Task input:
(** A step undone by the removal of the new site. *)
Lemma undo_new {A} F path content (c : cmd W A) : F !! path = None → keeps (same (<[path := content]> F)) c →
  triple (same (<[path := content]> F)) (undoing c (remove path)) (λ _, same (<[path := content]> F)) (same F).
Proof.
  intros HF Hc. eapply triple_undoing; [exact Hc|]. apply triple_ignore, triple_touch. intros w Hs p Hp.
  rewrite Remove_files. destruct (decide (path = p)) as [->|Hne].
  - by rewrite lookup_delete_eq.
  - rewrite lookup_delete_ne, (Hs p Hp) by done. by apply lookup_insert_ne.
Qed.
Lemma create_same w0 argument :
  triple (λ w, w = w0) (create b argument)
    (λ _ w, ∃ payload filename root content, parsePayload argument = Ok payload ∧ Filename payload = Some filename ∧
       EvalSymlinks w0 (sitesAvailable b) = Some root ∧ decodeContent payload = Ok content ∧
       same (<[Join root filename := content]> (files w0)) w)
    (same (files w0)).
Proof.
  assert (∀ w, w = w0 → same (files w0) w) as Hw by by intros w ->.
  unfold create. apply triple_lift_bind; [intros payload Hp|done]. apply triple_lift_bind; [intros filename Hf|done].
  apply triple_lift_bind; [intros content Hc|done]. apply triple_consult_at; [intros root Hr|by apply Hw].
  apply triple_look_at. destruct (vacant w0 (Join root filename)) eqn:Hv; cbn [negb]; [|by apply triple_stop].
  apply vacant_files in Hv. set (path := Join root filename) in *.
  eapply (triple_bind _ _ _ (λ _, same (<[path := content]> (files w0)))); [|intros ?].
  { unfold write_or_fail. eapply triple_bind; [apply triple_touch with (Q := λ ok w, ok = true ∧ same (<[path := content]> (files w0)) w)|].
    - intros w ->. rewrite write_at_ok by done. split; [done|]. intros p _. cbn [snd]. by rewrite files_set.
    - intros ok. apply triple_look_bind. intros r. destruct ok; cbn [negb]; [apply triple_ret|apply triple_stop]; by intros w [[? ?] _]. }
  eapply triple_bind; [apply undo_new; [done|apply keeps_tested, keeps_validate, same_stable]|intros ?].
  eapply (triple_bind _ _ _ (λ _, same (<[path := content]> (files w0)))); [|intros ?].
  - destruct (direct b); [|by apply triple_ret]. apply undo_new; [done|apply keeps_reloaded, same_stable].
  - apply triple_look. intros w Hs. exists payload, filename, root, content. split; [done|].
    destruct (EvalSymlinks w0 (sitesAvailable b)) as [r|]; [|done]. injection Hr as ->.
    destruct (Filename payload) as [f|]; [|done]. destruct (_ && _); [|done]. by injection Hf as ->.
Qed.
Lemma remove_held F path v saved o w : saved = backupPath b v path → held F path saved o w →
  if (Remove path w).1 then held F path saved None (Remove path w).2 else held F path saved o (Remove path w).2.
Proof.
  intros Hs Hh. pose proof Hh as [H1 H2]. unfold Remove, remove_at. destruct (files w !! path) as [c|] eqn:Hc.
  - rewrite every_removal. cbn [fst snd]. split; rewrite files_set.
    + intros p Hp Hne. rewrite lookup_delete_ne by done. by apply H1.
    + intros Hp. rewrite lookup_delete_eq. split; [|done]. rewrite lookup_delete_ne; [by apply H2|]. intros He. apply Hp.
      left. exists v, path. by rewrite <- Hs.
  - destruct (links w !! path); [|done]. rewrite every_removal. cbn [fst snd]. split; rewrite files_links; [done|].
    intros Hp. split; [by apply H2|done].
Qed.
Lemma delete_same w0 identifier :
  triple (λ w, w = w0) (delete b identifier)
    (λ _ w, ∃ path, sitePath b identifier w0 = Ok path ∧ same (base.delete path (files w0)) w) (same (files w0)).
Proof.
  assert (∀ w, w = w0 → same (files w0) w) as Hw by by intros w ->.
  unfold delete. apply triple_consult_at; [intros path Hpath|by apply Hw]. apply triple_consult_at; [intros enabled _|by apply Hw].
  eapply triple_bind; [apply backup_held|]. intros saved. apply triple_given. intros [(v & Hs) HF].
  set (F := files w0) in *. assert (∀ o, stable (held F path saved o)) as Hst by (intros o; by eapply held_stable).
  assert (∀ P (b' : bool), stable P → keeps P (if b' then ignore (siteCommand (W := W) (enableCommand b) (path_base path)) else ret ())) as Hback.
  { intros P [] HP; [by apply keeps_ignore, keeps_Run|apply keeps_ret]. }
  eapply (triple_bind _ _ _ (λ _, held F path saved (F !! path))); [|intros ?].
  { apply triple_keeps; [|apply held_first]. destruct (enabled && _); [by apply keeps_switched|apply keeps_ret]. }
  eapply triple_bind; [apply triple_touch with (Q := λ removed w, if removed : bool then held F path saved None w else held F path saved (F !! path) w)|].
  { intros w. by eapply remove_held. }
  intros removed. apply triple_look_bind. intros r. destruct removed; cbn [negb].
  - eapply triple_pre; [|intros w [Hh _]; exact Hh].
    eapply triple_bind; [eapply undo_held_only; [done|done|by apply keeps_Run]|]. intros o. destruct (negb o.1).
    + eapply triple_bind; [eapply triple_post; [by eapply restore_same|]|intros ?].
      { intros ? w Hh. exact Hh. }
      eapply triple_bind; [apply Hback, same_stable|]. intros ?. by apply triple_stop.
    + eapply (triple_bind _ _ _ (λ _, held F path saved None)).
      * destruct enabled; [|by apply triple_ret]. eapply undo_held; [done|done|by apply keeps_reloaded|].
        apply keeps_bind; [apply Hback, same_stable|]. intros ?. apply keeps_ignore, keeps_Run, same_stable.
      * intros ?. apply triple_ret. intros w Hh%held_same. by exists path.
  - eapply triple_pre; [|intros w [Hh _]; exact Hh].
    eapply triple_bind; [apply triple_keeps; [by apply Hback|apply held_first]|]. intros ?. apply triple_stop, held_first.
Qed.

(** What the commands promise of the files: the next contents, when the command succeeds. *)
Definition promised (command argument : string) w : option (gmap string string) :=
  if String.eqb command "create" then
    match parsePayload argument with
    | Ok p => match Filename p, decodeContent p, EvalSymlinks w (sitesAvailable b) with
              | Some filename, Ok content, Some root => Some (<[Join root filename := content]> (files w))
              | _, _, _ => None
              end
    | Err _ => None
    end
  else if String.eqb command "update" then
    match parsePayload argument with
    | Ok p => match ConfigID p with
              | Some identifier =>
                  match sitePath b identifier w, decodeContent p with
                  | Ok path, Ok content => Some (<[path := content]> (files w))
                  | _, _ => None
                  end
              | None => None
              end
    | Err _ => None
    end
  else if String.eqb command "delete" then
    match sitePath b argument w with Ok path => Some (base.delete path (files w)) | Err _ => None end
  else Some (files w).
Definition promise (command : string) (arguments : list string) : W → option (gmap string string) :=
  promised command (default "" (head arguments)).

Lemma keeps_part F p : keeps (same F) (run_part b p).
Proof.
  assert (∀ B n x (k : bool * string → cmd W B), (∀ o, keeps (same F) (k o)) → keeps (same F) (bind (Run n [x]) k)) as Hb.
  { intros B n x k Hk. apply keeps_bind; [apply keeps_Run, same_stable|exact Hk]. }
  destruct p; cbn [run_part]; [apply Hb|apply Hb| |apply keeps_consult|apply Hb].
  1, 2, 4: intros o; hold.
  unfold vhosts. apply keeps_bind; [apply Hb; intros o|intros o]; hold.
Qed.
Lemma keeps_overview F : keeps (same F) (overview b).
Proof.
  unfold overview. destruct (negb _); [apply keeps_ret|]. apply keeps_bind; [apply keeps_look|]. intros order.
  apply keeps_bind; [|intros results; hold]. generalize (@nil (part * res Reply data)).
  induction order as [|p l IH]; intros results; cbn [run_parts]; [apply keeps_ret|].
  apply keeps_bind; [apply keeps_attempt, keeps_part|]. intros r. apply IH.
Qed.
Lemma keeps_switches F identifier : keeps (same F) (enable b identifier) ∧ keeps (same F) (disable b identifier).
Proof.
  assert (∀ command path, keeps (same F) (ignore (siteCommand (W := W) command path))) as Hs
    by (intros; apply keeps_ignore, keeps_Run, same_stable).
  assert (∀ command path wanted code message, keeps (same F) (switched b command path wanted code message)) as Hw
    by (intros; apply keeps_switched, same_stable).
  assert (keeps (same F) (ignore (reloadCommand (W := W) b))) as Hr by apply keeps_ignore, keeps_Run, same_stable.
  assert (∀ message, keeps (same F) (reloaded (W := W) b message)) as Hl by (intros; apply keeps_reloaded, same_stable).
  assert (keeps (same F) (configTest (W := W) b)) as Ht by apply keeps_Run, same_stable.
  split; [unfold enable|unfold disable];
    repeat first [apply Hs | apply Hw | apply Hr | apply Hl | apply Ht | keeps_step].
Qed.
Lemma keeps_service F : keeps (same F) (reload (W := W) b) ∧ keeps (same F) (restart (W := W) b).
Proof.
  assert (∀ n a, keeps (same F) (Run n a)) as Hr by (intros; apply keeps_Run, same_stable).
  split; [unfold reload|unfold restart]; (apply keeps_bind; [apply keeps_tested, Hr|]; intros ?;
    apply keeps_bind; [apply Hr|]; intros o; hold).
Qed.
(** What is exported and imported where it is not is there, its text unchanged. *)
Lemma import_spec content name name' id s w : usable →
  full snapshotIDPattern id = true → decodeSnapshot content id = Some s → slen content ≤ maximumSnapshotSize →
  normalizeSnapshotName name = Some name' → writable W →
  let (out, w') := importSnapshot content name w in
  match files w !! snapshot_path id with
  | Some _ => out = Err AlreadyExists ∧ w' = w
  | None => out = Ok s ∧ get id w' = Some s ∧ export id w' = Some content ∧
            files w' = <[metadata_path id := metadata_text (mkMetadata name' true (rfc3339 (clock (set_files (<[snapshot_path id := content]> (files w)) w))) (inventorySource (Inventory s)))]>
                         (<[snapshot_path id := content]> (files w))
  end.
Proof.
  intros Hu Hid Hs Hl Hn Hw. pose proof (decoded_id _ _ _ Hs) as Hi. unfold importSnapshot. pose proof (proj1 (Hu w)) as ->. cbn [negb].
  destruct (String.eqb_spec content "") as [->|_]; [by rewrite decoded_not_empty in Hs|]. rewrite (proj2 (Z.ltb_ge _ _)) by done. cbn [orb].
  rewrite (identity_decoded _ _ _ Hs), Hid, Hs, Hn, Hi. cbn [negb]. destruct (proj2 (Hu w) (snapshot_path id)) as (-> & -> & _). 
  destruct (files w !! snapshot_path id) as [old|] eqn:Hc; [by rewrite bool_decide_eq_true_2|].
  rewrite bool_decide_eq_false_2 by (by intros [? ?]). cbn [orb]. unfold writeImmutable. rewrite Hw. cbn [negb].
  rewrite Hc, bool_decide_eq_false_2 by (by intros [? ?]). destruct (proj2 (Hu w) (snapshot_path id)) as (-> & _ & _). cbn [orb].
  set (w1 := set_files _ w). unfold keep_with, writeMetadata. rewrite Hi, Hid. cbn [negb Name Imported ImportedAt Source].
  assert (normalizeSnapshotName name' = Some name') as ->.
  { unfold normalizeSnapshotName in *. revert Hn. destruct (_ || _) eqn:E; [done|]. intros [= <-]. by rewrite trim_space_idemp, E. }
  rewrite (write_at_ok _ _ _ Hw). subst w1. rewrite files_set. set (w' := set_files _ (set_files _ w)).
  assert (files w' = <[metadata_path id := metadata_text (mkMetadata name' true (rfc3339 (clock (set_files (<[snapshot_path id := content]> (files w)) w))) (inventorySource (Inventory s)))]>
                         (<[snapshot_path id := content]> (files w))) as Hf by apply files_set.
  assert (files w' !! snapshot_path id = Some content) as Hc'.
  { rewrite Hf, lookup_insert_ne, lookup_insert_eq; [done|]. intros E. by apply (metadata_apart id id). }
  assert (get id w' = Some s) as Hg by (unfold Snapshots.get; by rewrite (stored_usable id w' content)).
  split_and!; [done|done| |done]. unfold export. rewrite Hg. unfold read_at. by destruct (proj2 (Hu w') (snapshot_path id)) as (_ & _ & ->).
Qed.
End store.

(** ** Comparison *)

Definition mirror (c : comparison) : comparison :=
  match c with missing_source => missing_target | missing_target => missing_source | c => c end.
Lemma status_mirror (l r : option members) : l ≠ None ∨ r ≠ None → section_status r l = mirror (section_status l r).
Proof.
  intros H. destruct l as [l|], r as [r|]; cbn [section_status mirror]; try done; [|by destruct H].
  unfold equalJSON. rewrite String.eqb_sym. by destruct (_ =? _)%string.
Qed.
Lemma compared_ids_spec (a b : gmap string members) :
  NoDup (compared_ids a b) ∧ StronglySorted str_le (compared_ids a b) ∧ compared_ids b a = compared_ids a b ∧
  ∀ id, id ∈ compared_ids a b ↔ is_Some (a !! id) ∨ is_Some (b !! id).
Proof.
  unfold compared_ids. split_and!.
  - rewrite sort_strings_perm. apply NoDup_elements.
  - apply sort_strings_sorted.
  - by rewrite (union_comm_L (dom b)).
  - intros id. rewrite elem_of_sort_strings, elem_of_elements, elem_of_union, !elem_of_dom. done.
Qed.
Lemma count_of_map {A} (f : A → comparison * data) c l :
  count_of c (f <$> l) = Z.of_nat (List.length (filter (λ x, (f x).1 = c) l)).
Proof. unfold count_of. induction l as [|x l IH]; [done|]. rewrite fmap_cons, !filter_cons. case_decide; cbn [List.length]; lia. Qed.
Lemma count_mirror a b c : count_of c (compared a b) = count_of (mirror c) (compared b a).
Proof.
  unfold compared. destruct (compared_ids_spec a b) as (_ & _ & -> & Hin). rewrite !count_of_map. do 2 f_equal.
  assert (∀ l : list string, (∀ id, id ∈ l → is_Some (a !! id) ∨ is_Some (b !! id)) →
    filter (λ x, (compare_section a b x).1 = c) l = filter (λ x, (compare_section b a x).1 = mirror c) l) as H; [|apply H; intros id; by rewrite Hin].
  induction l as [|id l IH]; intros Hl; [done|]. rewrite !filter_cons, IH by (intros i Hi; apply Hl; by right).
  assert (section_status (b !! id) (a !! id) = mirror (section_status (a !! id) (b !! id))) as Hm.
  { apply status_mirror. destruct (Hl id) as [[x ->]|[x ->]]; [by left| |]; naive_solver. }
  change ((compare_section b a id).1) with (section_status (b !! id) (a !! id)). rewrite Hm.
  change ((compare_section a b id).1) with (section_status (a !! id) (b !! id)).
  destruct (section_status (a !! id) (b !! id)), c; reflexivity.
Qed.
Lemma count_all l : count_of identical l + count_of different l + count_of missing_source l + count_of missing_target l = Z.of_nat (List.length l).
Proof.
  unfold count_of. induction l as [|[[] d] l IH]; [done|..]; rewrite !filter_cons; cbn [fst]; repeat case_decide; try done; cbn [List.length]; lia.
Qed.
Lemma compared_self a : count_of identical (compared a a) = Z.of_nat (List.length (compared a a)).
Proof.
  unfold compared. rewrite count_of_map, length_fmap. do 2 f_equal. apply filter_all. apply Forall_forall. intros id Hid.
  apply (proj2 (proj2 (proj2 (compared_ids_spec a a)))) in Hid. assert (is_Some (a !! id)) as [x Hx] by naive_solver.
  unfold compare_section. rewrite Hx. cbn [fst section_status]. unfold equalJSON. by rewrite String.eqb_refl.
Qed.

(** The comparison of two snapshots lists each section of either once, in the order of the
    identifiers; every section has one of the four statuses, so that their counts add up to
    the number of sections; the two snapshots exchanged, the same sections are listed with
    what is missing on one side missing on the other; and a snapshot is identical to itself. *)
Theorem comparison_spec (s t : Snapshot) :
  let a := indexedSections (Inventory s) in
  let b := indexedSections (Inventory t) in
  NoDup (compared_ids a b) ∧ StronglySorted str_le (compared_ids a b) ∧
  (∀ id, id ∈ compared_ids a b ↔ is_Some (a !! id) ∨ is_Some (b !! id)) ∧
  compareSnapshots s t =
    [("source_id", VStr (ID s)); ("target_id", VStr (ID t));
     ("counts", VMap ((λ c, (comparison_name c, VInt (count_of (mirror c) (compared b a)))) <$> [identical; different; missing_source; missing_target]));
     ("sections", VList ((λ id, VMap (compare_section a b id).2) <$> compared_ids a b))] ∧
  count_of identical (compared a b) + count_of different (compared a b) + count_of missing_source (compared a b) +
    count_of missing_target (compared a b) = Z.of_nat (List.length (compared_ids a b)) ∧
  count_of identical (compared a a) = Z.of_nat (List.length (compared_ids a a)).
Proof.
  cbv zeta. set (a := indexedSections _). set (b := indexedSections _). destruct (compared_ids_spec a b) as (H1 & H2 & H3 & H4).
  split; [done|]. split; [done|]. split; [done|]. split; [|split].
  - unfold compareSnapshots. fold a. fold b. do 2 f_equal. cbn [fmap list_fmap]. rewrite <- !count_mirror. unfold compared. rewrite <- list_fmap_compose. done.
  - rewrite count_all. unfold compared. by rewrite length_fmap.
  - rewrite compared_self. unfold compared. by rewrite length_fmap.
Qed.
(* ===== verification/ConfigurationFacts.v ===== *)
(** * Properties of the configuration domain

    The inventory does not depend on how the domains are interleaved; stored snapshots are
    immutable; what is created is read back, what is exported is imported. *)

From S2P Require Import Prelude GoStrings StringFacts Regex Time Codec Json JsonParse JsonMore JsonPretty Command Triple Files Snapshots SnapshotsFacts Configuration.
From S2P Require Api Backup.
From Stdlib Require Import Ascii String.
#[local] Open Scope string_scope.
#[local] Open Scope list_scope.
#[local] Open Scope Z_scope.
#[local] Notation members := jmap (only parsing).

Import Api(Reply, failure, success, Value, VStr, VInt, VBool, VNum, VList, VMap, VNil).
#[local] Notation get := Snapshots.get.

Section domain.
Context {W : Type} `{!Programs W} `{!FileSystem W} `{!SnapshotHost W} `{!Collectors W}.
Context (platform : cmd W members).
Implicit Types (w : W).

(** ** Replies *)

Lemma refuses_ask p o : refuses (ask p o).
Proof.
  intros m r m'. unfold ask. destruct (cut ":" o) as [[c a] b]. destruct (collect _ _ _ _). by intros [=].
Qed.
Lemma refuses_advance_all supplement order : ∀ states, refuses (advance_all supplement order states).
Proof.
  induction order as [|i order IH]; intros states; cbn [advance_all]; [walk|].
  apply refuses_bind; [|intros x; apply IH]. unfold advance. destruct (states !! i) as [[r [[|o l]|]]|]; try by walk.
  apply refuses_bind; [apply refuses_ask|intros x; walk].
Qed.
Lemma refuses_inventory : refuses platform → refuses (inventory platform).
Proof.
  intros Hp. unfold inventory. apply refuses_bind; [done|]. intros s. apply refuses_bind; [walk|]. intros o.
  apply refuses_bind; [apply refuses_advance_all|intros x; walk].
Qed.
Lemma configuration_reply_ok command arguments m : refuses platform → Api.reply_ok (Handle platform command arguments m).1.
Proof.
  intros Hp. apply serve_ok. unfold handle. pose proof (refuses_inventory Hp) as Hi.
  repeat (first [apply refuses_inventory; exact Hp|progress eauto 3 with commands nocore | command_step]; try done).
Qed.
(* ===== verification/Php.v ===== *)
(** * The php domain: [domain/php]

    The interpreter of the command line and the instances of PHP-FPM that systemd knows:
    their state, their configuration and extensions as the interpreter prints them, and
    the restart of an instance.  The programs run, the order in which Go walks a map and
    the text of a float64 are parameters. *)

From S2P Require Import Prelude GoStrings StringFacts Regex Json JsonParse JsonMore Command Units.
From S2P Require Api Backup.
From Stdlib Require Import Ascii String.
#[local] Open Scope string_scope.
#[local] Open Scope list_scope.
#[local] Open Scope Z_scope.

Import Api(Reply, failure, success, VStr, VInt, VBool, VNum, VList, VMap, VNil, Value, vset).
Import Backup(Join).

Definition infoSource : string :=
  "echo json_encode(['version' => PHP_VERSION, 'sapi' => PHP_SAPI, 'ini_file' => php_ini_loaded_file() ?: null, 'scan_dir' => PHP_CONFIG_FILE_SCAN_DIR ?: null], JSON_UNESCAPED_SLASHES | JSON_UNESCAPED_UNICODE);".
Definition quotes : string → string := smap (λ c, if Ascii.eqb c "~" then quote_char else c).
Definition importantDirectives : list string :=
  ["memory_limit"; "max_execution_time"; "max_input_time"; "post_max_size"; "upload_max_filesize"; "max_file_uploads";
   "date.timezone"; "display_errors"; "log_errors"; "error_log"; "opcache.enable"; "opcache.memory_consumption"].
Definition configurationSource : string :=
  "$names = json_decode('[" +++ join "," (quotes <$> ((λ n, "~" +++ n +++ "~") <$> importantDirectives)) +++ "]', true); $directives = []; foreach ($names as $name) { $value = ini_get($name); $directives[$name] = $value === false ? null : $value; } echo json_encode(['ini_file' => php_ini_loaded_file() ?: null, 'scan_dir' => PHP_CONFIG_FILE_SCAN_DIR ?: null, 'directives' => $directives], JSON_UNESCAPED_SLASHES | JSON_UNESCAPED_UNICODE);".
Definition extensionsSource : string :=
  "$extensions = get_loaded_extensions(); natcasesort($extensions); echo json_encode(array_values($extensions), JSON_UNESCAPED_SLASHES | JSON_UNESCAPED_UNICODE);".
Definition versionSource : string := quotes "echo PHP_MAJOR_VERSION, ~.~, PHP_MINOR_VERSION;".
Definition sources : list string := [infoSource; configurationSource; extensionsSource; versionSource].

Definition digits : rx := plus (Cls is_digit).
(** [^[0-9]+\.[0-9]+$] *)
Definition versionPattern : rx := digits ;;; lit "." ;;; digits.
(** [^php([0-9]+)\.([0-9]+)-fpm\.service$]: the two groups. *)
Definition fpmUnitPattern : rx := lit "php" ;;; digits ;;; lit "." ;;; digits ;;; lit "-fpm.service".
Definition fpm_unit (s : string) : option (string * string) :=
  if full fpmUnitPattern s then
    let '(major, minor, _) := cut "." (trim_suffix (trim_prefix s "php") "-fpm.service") in Some (major, minor)
  else None.
Definition genericFPMUnit : string := "php-fpm.service".
(** [^fpm-([0-9]+)\.([0-9]+)$] *)
Definition fpmRuntimePattern : rx := lit "fpm-" ;;; digits ;;; lit "." ;;; digits.

Record Instance_ := mkInstance {
  i_ID : string; i_Version : string; i_Service : string; i_Unit : string; i_Exists : bool; i_Active : bool; i_Enabled : bool;
  i_State : string; i_binary : string; i_debianLayout : bool }.
(** The type of a runtime: the command line, or the instance of FPM. *)
Record runtime := mkRuntime { r_ID : string; r_Binary : string; r_Version : string; r_Instance : option Instance_ }.
Record unitVersion := mkUnitVersion { v_unit : string; v_version : string; v_major : Z; v_minor : Z; v_debian : bool }.

Definition binary (name : string) : string := Join "/usr/bin" name.

(** ** The units, the latest first *)

(** [less] of the sort. *)
Definition newer (a b : unitVersion) : bool :=
  if v_major a =? v_major b then
    if v_minor a =? v_minor b then v_debian a && negb (v_debian b) else v_minor b <? v_minor a
  else v_major b <? v_major a.
Definition version_le (a b : unitVersion) : Prop := newer b a = false.
#[global] Instance version_le_dec a b : Decision (version_le a b).
Proof. unfold version_le. apply _. Defined.
(** [units[u.unit] = u] *)
Fixpoint set_unit (u : unitVersion) (l : list unitVersion) : list unitVersion :=
  match l with
  | [] => [u]
  | x :: l => if String.eqb (v_unit x) (v_unit u) then u :: l else x :: set_unit u l
  end.

(** The blocks [systemctl show] prints, one for each unit, under the name of the unit and
    its aliases. *)
Definition block := gmap string string.
Definition property (b : block) (name : string) : string := default "" (b !! name).
Definition flush_block (result : gmap string block) (current : block) : gmap string block :=
  if String.eqb (property current "Id") "" then result
  else fold_left (λ r name, <[name := current]> r) (fields (property current "Names")) (<[property current "Id" := current]> result).
Fixpoint show_lines (result : gmap string block) (current : block) (lines : list string) : gmap string block :=
  match lines with
  | [] => flush_block result current
  | raw :: lines =>
      let line := trim_space raw in
      if String.eqb line "" then show_lines (flush_block result current) ∅ lines
      else match cut "=" line with
      | (key, value, true) =>
          if String.eqb key "Id" && negb (String.eqb (property current "Id") "")
          then show_lines (flush_block result current) {[key := value]} lines
          else show_lines result (<[key := value]> current) lines
      | _ => show_lines result current lines
      end
  end.
Definition parseSystemctlProperties (output : string) : gmap string block := show_lines ∅ ∅ (split nl output).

Problem to work on: Search the data for "GoStrings" and list every line in which it occurs.

Solution:
From S2P Require Import Prelude GoStrings StringFacts Regex Time Codec Json JsonParse JsonMore JsonPretty Command Triple Files Snapshots SnapshotsFacts Configuration.
From S2P Require Import Prelude GoStrings StringFacts Regex Json JsonParse JsonMore Command Units.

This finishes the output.